The UK Permanent Secretary to the Treasury is the most senior civil servant at HM Treasury. The post originated as that of Assistant Secretary to the Treasury in 1805; that office was given new duties and renamed in 1867 as a Permanent Secretaryship.

The position is generally regarded as the second most influential in His Majesty's Civil Service; Andrew Turnbull (Permanent Secretary from 1998 to 2002) and Gus O'Donnell (2002-2005) were Permanent Secretaries to the Treasury who then became Cabinet Secretary, the most influential post.

Previous incumbents have not always maintained the political neutrality expected of civil servants; in 1909 Sir George Murray was involved in lobbying various Crossbench peers in the House of Lords to reject the Chancellor of the Exchequer's proposed budget. In 2014, during the Scottish Independence referendum campaign, Sir Nicholas Macpherson broke with convention by publishing private advice to Chancellor of the Exchequer George Osborne. The decision to publish was later criticised for compromising the impartiality of the Civil Service.

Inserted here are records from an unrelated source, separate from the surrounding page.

Definition retryNotifyErrorWithSuccess {St : Type} (ctx : St -> option error) (operation : St -> St * option error)
    (maxTries : nat) (notify : St -> error -> St) (success : option (St -> nat -> St)) (s : St) : St * option error :=
  match success with
  | None => RetryNotify St ctx maxTries operation notify s
  | Some success =>
      let operationWrapper := fun '(s, retries) =>
        let '(s, err) := operation s in
        match err with
        | Some e => ((s, S retries), Some e)
        | None => ((if Nat.ltb 0 retries then success s retries else s, retries), None)
        end in
      let '((s, _), err) := RetryNotify (St * nat) (fun '(s, _) => ctx s) maxTries operationWrapper (fun '(s, n) e => (notify s e, n)) (s, O) in
      (s, err)
  end.

Definition retry {St : Type} (ctx : St -> option error) (msg : string) (f : St -> St * option error) (st : St * list event) : (St * list event) * option error :=
  match ctx st.1 with
  | Some e => (st, Some e)
  | None =>
      retryNotifyErrorWithSuccess (fun st => ctx st.1)
        (fun '(s, log) => let '(s, err) := f s in ((s, log), err))
        (MaxTries be)
        (fun '(s, log) err => (s, if Report be then log ++ [Reported msg err] else log))
        (Some (fun '(s, log) retries => (s, if Success be then log ++ [Succeeded msg retries] else log)))
        st
  end.

Definition Save (h : Handle) (st : (W * R) * list event) : ((W * R) * list event) * option error :=
  retry (fun '(w, _) => ctx_Err w) "Save(%v)" (fun '(w, rd) =>
    let '(rd, err) := Rewind rd in
    match err with
    | Some e => ((w, rd), Some e)
    | None =>
        let '((w, rd), err) := f_Save w h rd in
        match err with
        | None => ((w, rd), None)
        | Some e =>
            if f_HasAtomicReplace (R := R) then ((w, rd), Some e)
            else let '(w, rerr) := f_Remove (R := R) w h in ((w, rd), Some e)
        end
    end) st.

Definition Load {St : Type} (h : Handle) (length_ offset : Z) (consumer : St -> list byte -> St * option error) (st : (W * St) * list event) : ((W * St) * list event) * option error :=
  retry (fun '(w, _) => ctx_Err (R := R) w) "Load(%v, %v, %v)" (fun '(w, s) =>
    let '((w, s), err) := f_Load (R := R) St w h length_ offset consumer s in
    match err with
    | Some e => ((w, s), Some (if f_IsNotExist (W := W) (R := R) e then Permanent e else e))
    | None => ((w, s), None)
    end) st.

Definition Stat (h : Handle) (st : W * list event) : ((W * FileInfo) * list event) * option error :=
  retry (fun '(w, _) => ctx_Err (R := R) w) "Stat(%v)" (fun '(w, _) =>
    let '(w, (fi, innerError)) := f_Stat (R := R) w h in
    match innerError with
    | Some e => ((w, fi), Some (if f_IsNotExist (W := W) (R := R) e then Permanent e else e))
    | None => ((w, fi), None)
    end) ((st.1, mkFileInfo 0 ""), st.2).

Definition Remove (h : Handle) (st : W * list event) : (W * list event) * option error :=
  retry (ctx_Err (R := R)) "Remove(%v)" (fun w => f_Remove (R := R) w h) st.

(** The variables of [List]: the files [fn] was called for, its last error, and
    whether the context of the listing is cancelled. *)
Record listState (F : Type) := mkList { ls_listed : gset string; ls_innerErr : option error; ls_cancelled : bool; ls_fn : F }.
Arguments mkList {F}. Arguments ls_listed {F}. Arguments ls_innerErr {F}. Arguments ls_cancelled {F}. Arguments ls_fn {F}.

Definition list_callback {F : Type} (fn : F -> FileInfo -> F * option error) (s : listState F) (fi : FileInfo) : listState F * option error :=
  if bool_decide (fi_Name fi ∈ ls_listed s) then (s, None)
  else
    let listed := {[fi_Name fi]} ∪ ls_listed s in
    let '(f, innerErr) := fn (ls_fn s) fi in
    (mkList listed innerErr (match innerErr with Some _ => true | None => ls_cancelled s end) f, innerErr).

Definition List {F : Type} (t : FileType) (fn : F -> FileInfo -> F * option error) (st : (W * F) * list event) : ((W * F) * list event) * option error :=
  let '((w, f), log) := st in
  let '(((w, s), log), err) := retry
    (fun '(w, s) => if ls_cancelled s then Some (ErrMsg "context canceled") else ctx_Err (R := R) w) "List(%v)"
    (fun '(w, s) => f_List (R := R) (listState F) w t (list_callback fn) s)
    ((w, mkList ∅ None false f), log) in
  (((w, ls_fn s), log), match ls_innerErr s with Some e => Some e | None => err end).
End Retry.
Arguments mkList {F}.
Arguments ls_listed {F}.
Arguments ls_innerErr {F}.
Arguments ls_cancelled {F}.
Arguments ls_fn {F}.

(** * What the backend below promises *)

(** The calls of a callback in sequence, up to its first error. *)
Fixpoint run_list {St A : Type} (cb : St -> A -> St * option error) (s : St) (l : list A) : St * option error :=
  match l with
  | [] => (s, None)
  | x :: l => let '(s, e) := cb s x in match e with Some e => (s, Some e) | None => run_list cb s l end
  end.

(** A failed [Save] or [Remove] may leave anything at its own handle.  [List]
    calls its callback for some files, ends with an error when the callback fails,
    and has listed all files when it ends without one. *)
Class FlakyLaws (W R : Type) `{RewindReaderLaws R} `{!Flaky W R} := {
  f_files : W -> gmap Handle (list byte);
  flaky_Save : forall w h rd w' rd' e, f_Save w h rd = ((w', rd'), e) -> content rd' = content rd /\
    match e with
    | None => f_files w' = <[canon h := unread rd]> (f_files w)
    | Some _ => delete (canon h) (f_files w') = delete (canon h) (f_files w)
    end;
  flaky_Remove : forall w h w' e, f_Remove (R := R) w h = (w', e) -> delete (canon h) (f_files w') = delete (canon h) (f_files w);
  flaky_List : forall (St : Type) w t (cb : St -> FileInfo -> St * option error) s w' s' e,
    f_List (R := R) St w t cb s = ((w', s'), e) ->
    f_files w' = f_files w /\ exists fis e', run_list cb s fis = (s', e') /\ (e' <> None -> e <> None) /\
      (e = None -> forall name, is_Some (f_files w !! mkHandle t false name) -> name ∈ fi_Name <$> fis) }.

Section Facts.
Context {W R : Type} `{RewindReaderLaws R} `{!Flaky W R} `{!FlakyLaws W R}.
Context (RetryNotify : forall St : Type, (St -> option error) -> nat -> (St -> St * option error) -> (St -> error -> St) -> St -> St * option error).
Hypothesis RetryNotify_attempts : forall (St : Type) ctx n op notify (s : St) s' r,
  RetryNotify St ctx n op notify s = (s', r) -> attempts ctx op notify n s s' r.
Context (be : retryBackend).

(** Reasoning about attempts: [P] holds before every attempt, [E] when an
    attempt has failed, [Q] when one has succeeded. *)
Lemma attempts_rule {St : Type} ctx op notify (P E Q : St -> Prop) n s s' r :
  (forall s s' e, P s -> op s = (s', e) -> match e with None => Q s' | Some _ => E s' /\ (ctx s' = None -> P s') end) ->
  (forall s e, P s -> P (notify s e)) -> (forall s e, E s -> E (notify s e)) ->
  attempts ctx op notify n s s' r -> P s -> (r = None /\ Q s') \/ (exists e, r = Some e /\ E s').
Proof.
  intros Hop HnP HnE Ha. induction Ha as [n s s' Ho|n s s' e Ho|n s s' e Ho _|n s s' e c Ho _|n s s' e c Ho _|n s s1 s' e r Ho _ Hc _ IH]; intros HP;
    pose proof (Hop _ _ _ HP Ho) as Hr; cbn in Hr; [by left|..]; [by right; eexists; split; [done|apply HnE || idtac; apply Hr]..|].
  apply IH, HnP, Hr, Hc.
Qed.

Lemma retry_rule {St : Type} ctx msg (f : St -> St * option error) (P E Q : St -> Prop) s log s' log' r :
  (forall s s' e, P s -> f s = (s', e) -> match e with None => Q s' | Some _ => E s' /\ (ctx s' = None -> P s') end) ->
  P s -> E s ->
  retry RetryNotify be ctx msg f (s, log) = ((s', log'), r) -> (r = None /\ Q s') \/ (exists e, r = Some e /\ E s').
Proof using RetryNotify_attempts.
  intros Hf HP HE. unfold retry. cbn [fst]. destruct (ctx s) as [c|]; [intros [= <- <- <-]; right; by exists c|].
  unfold retryNotifyErrorWithSuccess. destruct (RetryNotify _ _ _ _ _ _) as [[[s1 log1] k] r1] eqn:ER. intros [= <- <- <-].
  apply RetryNotify_attempts in ER.
  eapply (attempts_rule _ _ _ (fun st => P st.1.1) (fun st => E st.1.1) (fun st => Q st.1.1)) in ER; [done| | | |done].
  - intros [[s2 l2] k2] s3 e HP2 Ho. destruct (f s2) as [s4 [e4|]] eqn:Ef; simplify_eq/=; pose proof (Hf _ _ _ HP2 Ef) as Hr; [done|].
    destruct (Nat.ltb 0 k2); done.
  - by intros [[s2 l2] k2] e.
  - by intros [[s2 l2] k2] e.
Qed.

(** C23. Saving through the retrying backend stores the whole content of the reader
    when it succeeds, however far failed attempts had read, and never touches
    another file. *)
Theorem Save_stores_content w rd h log w' rd' log' r :
  Save RetryNotify be h ((w, rd), log) = (((w', rd'), log'), r) ->
  delete (canon h) (f_files w') = delete (canon h) (f_files w) /\
  (r = None -> f_files w' !! canon h = Some (content rd)).
Proof using RetryNotify_attempts.
  unfold Save. intros E.
  eapply (retry_rule _ _ _
    (fun '(w1, rd1) => content rd1 = content rd /\ delete (canon h) (f_files w1) = delete (canon h) (f_files w))
    (fun '(w1, _) => delete (canon h) (f_files w1) = delete (canon h) (f_files w))
    (fun '(w1, _) => delete (canon h) (f_files w1) = delete (canon h) (f_files w) /\ f_files w1 !! canon h = Some (content rd))) in E; [|clear E|done..].
  { by destruct E as [[-> [??]]|(e & -> & ?)]. }
  intros [w1 rd1] [w2 rd2] e [Hc Hd] Ho. destruct (Rewind rd1) as [rd3 [e3|]] eqn:Er; pose proof (law_Rewind _ _ _ Er) as [Hc3 Hu].
  { simplify_eq. repeat split; congruence. }
  destruct (f_Save w1 h rd3) as [[w4 rd4] [e4|]] eqn:Es; pose proof (flaky_Save _ _ _ _ _ _ Es) as [Hc4 Hf4]; cbn in Hf4.
  - destruct f_HasAtomicReplace; [simplify_eq; repeat split; congruence|].
    destruct (f_Remove w4 h) as [w5 e5] eqn:Erm. apply flaky_Remove in Erm. simplify_eq. repeat split; congruence.
  - simplify_eq. rewrite Hf4, lookup_insert_eq, (Hu eq_refl), delete_insert_eq. split; [done|by rewrite Hc].
Qed.

(** * Listing *)

Lemma run_list_app {St A : Type} (cb : St -> A -> St * option error) s l1 l2 :
  run_list cb s (l1 ++ l2) = let '(s1, e) := run_list cb s l1 in match e with Some e => (s1, Some e) | None => run_list cb s1 l2 end.
Proof. revert s; induction l1 as [|x l1 IH]; intros s; [done|]. cbn. destruct (cb s x) as [s1 [e|]]; [done|apply IH]. Qed.

Section Listing.
Context {F : Type} (fn : F -> FileInfo -> F * option error) (f0 : F).

(** The effect of the calls so far is that of [fn] on a list of files with distinct
    names. *)
Definition called (s : listState F) (calls : list FileInfo) : Prop :=
  run_list fn f0 calls = (ls_fn s, ls_innerErr s) /\ NoDup (fi_Name <$> calls) /\
  (forall name, name ∈ ls_listed s <-> name ∈ fi_Name <$> calls) /\
  ls_cancelled s = match ls_innerErr s with Some _ => true | None => false end.

Lemma called_callback s calls fi s' e :
  called s calls -> ls_innerErr s = None -> list_callback fn s fi = (s', e) ->
  exists calls', called s' (calls ++ calls') /\ ls_innerErr s' = e /\ (e = None -> fi_Name fi ∈ fi_Name <$> (calls ++ calls')).
Proof.
  intros (Hr & Hn & Hl & Hc) Hi. unfold list_callback. case_bool_decide as Hin.
  - intros [= <- <-]. exists []. rewrite app_nil_r. split; [done|]. split; [done|]. intros _. by apply Hl.
  - destruct (fn (ls_fn s) fi) as [f e1] eqn:Ef. intros [= <- <-]. exists [fi]. split; [|split; [done|intros _; rewrite fmap_app; apply elem_of_app; right; by left]].
    rewrite Hi in Hr, Hc. unfold called. cbn [ls_fn ls_innerErr ls_listed ls_cancelled]. split_and!.
    + rewrite run_list_app, Hr. cbn. rewrite Ef. by destruct e1.
    + rewrite fmap_app. apply NoDup_app. split_and!; [done| |apply NoDup_singleton]. intros x Hx Hx'%list_elem_of_singleton. subst x. by apply Hl in Hx.
    + intros name. rewrite fmap_app, elem_of_app, <- Hl, elem_of_union, elem_of_singleton. cbn. rewrite list_elem_of_singleton. tauto.
    + rewrite Hc. by destruct e1.
Qed.

Lemma called_run s calls fis s' e :
  called s calls -> ls_innerErr s = None -> run_list (list_callback fn) s fis = (s', e) ->
  exists calls', called s' (calls ++ calls') /\ ls_innerErr s' = e /\ (e = None -> forall name, name ∈ fi_Name <$> fis -> name ∈ fi_Name <$> (calls ++ calls')).
Proof.
  revert s calls; induction fis as [|fi fis IH]; intros s calls Hcl Hi.
  { intros [= <- <-]. exists []. rewrite app_nil_r. split; [done|]. split; [done|]. intros _ name Hn%elem_of_nil. done. }
  cbn [run_list]. destruct (list_callback fn s fi) as [s1 e1] eqn:Ec. destruct (called_callback _ _ _ _ _ Hcl Hi Ec) as (c1 & Hcl1 & Hi1 & Hin).
  destruct e1 as [e1|]; [intros [= <- <-]; by exists c1|]. intros Hrun.
  destruct (IH _ _ Hcl1 Hi1 Hrun) as (c2 & Hcl2 & Hi2 & Hin2). rewrite <- app_assoc in Hcl2, Hin2. exists (c1 ++ c2). split; [done|]. split; [done|].
  intros He name. rewrite fmap_cons, elem_of_cons. intros [->|Hn]; [|by apply Hin2]. specialize (Hin eq_refl).
  rewrite app_assoc, fmap_app. apply elem_of_app. by left.
Qed.
End Listing.

(** Listing through the retrying backend has the effect of running the callback
    once over files with distinct names, however often the listing below was
    repeated; its error is returned and ends the listing; without an error the
    callback has seen every file. *)
Theorem List_runs_once {F : Type} (fn : F -> FileInfo -> F * option error) (t : FileType) w f log w' f' log' r :
  List RetryNotify be t fn ((w, f), log) = (((w', f'), log'), r) ->
  exists calls e, NoDup (fi_Name <$> calls) /\ run_list fn f calls = (f', e) /\ (e <> None -> r = e) /\
    (r = None -> forall name, is_Some (f_files w !! mkHandle t false name) -> name ∈ fi_Name <$> calls).
Proof using RetryNotify_attempts FlakyLaws0.
  unfold List. destruct (retry _ _ _ _ _ _) as [[[w1 s1] log1] r1] eqn:E. intros [= <- <- <- <-].
  set (E0 := fun st : W * listState F => f_files st.1 = f_files w /\ exists calls, called fn f st.2 calls) in *.
  eapply (retry_rule _ _ _ (fun st => E0 st /\ ls_innerErr st.2 = None) E0
    (fun st => exists calls, called fn f st.2 calls /\ ls_innerErr st.2 = None /\
      forall name, is_Some (f_files w !! mkHandle t false name) -> name ∈ fi_Name <$> calls)) in E.
  - destruct E as [(-> & calls & (Hr & Hn & _) & Hi & Hall)|(e & -> & _ & calls & (Hr & Hn & _))]; cbn [snd] in *.
    + exists calls, None. rewrite Hi in *. done.
    + exists calls, (ls_innerErr s1). split_and!; [done|done|by destruct (ls_innerErr s1)|by destruct (ls_innerErr s1)].
  - clear E. intros [w2 s2] [w3 s3] e [[Hf (calls & Hcl)] Hi] Ho. cbn [fst snd] in *.
    destruct (flaky_List _ _ _ _ _ _ _ _ Ho) as (Hf3 & fis & e' & Hrun & He & Hall).
    destruct (called_run fn f _ _ _ _ _ Hcl Hi Hrun) as (c' & Hcl' & Hi' & Hin). destruct e as [e|]; unfold E0; cbn [fst snd].
    + split; [split; [congruence|by eexists]|]. intros Hc. split; [split; [congruence|by eexists]|].
      destruct Hcl' as (_ & _ & _ & Hcan). rewrite Hcan in Hc. by destruct (ls_innerErr s3).
    + assert (e' = None) as -> by (destruct e'; [by destruct He|done]). exists (calls ++ c'). split_and!; [done|done|].
      intros name Hname. apply Hin, Hall; [done..|]. by rewrite Hf.
  - split; [|done]. split; [done|]. exists []. split_and!; [done|constructor|set_solver|done].
  - split; [done|]. exists []. split_and!; [done|constructor|set_solver|done].
Qed.
End Facts.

==Assistant Secretaries to the Treasury==
- George Harrison (1805-1826)
- William Hill (1826-1828)
- James Henry Keith Stewart (1828-1836)
- Alexander Spearman (1836-1840)
- Sir Charles Trevelyan (1840-1859)
- George Alexander Hamilton (1859-1867)

==Permanent Secretaries to the Treasury==
- George Alexander Hamilton (1867-1870)
- Sir Ralph Lingen (1870-1885)
- Sir Reginald Welby (1885-1894)
- Sir Francis Mowatt (1894-1903) (jointly from 1902)
- Sir Edward Hamilton (1902-1908) (joint)
- Sir George Murray (1903-1911) (jointly until 1908)
- Sir Robert Chalmers (1911-1913) (joint)
- Sir Thomas Heath (1911-1916) (joint)
- Sir John Bradbury (1913-1919) (joint)
- Sir Robert Chalmers (1916-1919) (joint)
- Sir Warren Fisher (1919-1939)
- Sir Horace Wilson (1939-1942)
- Sir Richard Hopkins (1942-1945)
- Sir Edward Bridges (1945-1956)
- Sir Norman Brook (1956-1962) (jointly until 1959 and from 1960)
- Sir Roger Makins (1956-1959) (joint)
- Sir Frank Lee (1960-1962) (joint)
- Sir William Armstrong (1962-1968) (jointly until 1963 and from 1968)
- Sir Laurence Helsby (1962-1968) (joint)
- Sir Douglas Allen (1968-1974) (jointly until 1968)
- Sir Douglas Wass (1974-1983)
- Sir Peter Middleton (1983-1991)
- Sir Terence Burns (1991-1998)
- Sir Andrew Turnbull (1998-2002)
- Sir Gus O'Donnell (2002-2005)
- Sir Nicholas Macpherson (2005-2016)
- Sir Tom Scholar (2016–2022)
- James Bowler (2022–present)

Although no joint secretaries have served since 1968, since Cabinet Secretaries ceased serving simultaneously as Permanent Secretary of the Treasury, it is common for there to be one or more second permanent secretaries in addition to the (first) permanent secretary, and often, uniquely to the Treasury, multiple second permanent secretaries serving a long-term basis. For instance, in 2025, following the appointment of Jim O'Neil, there were three second permanent secretaries in the Treasury.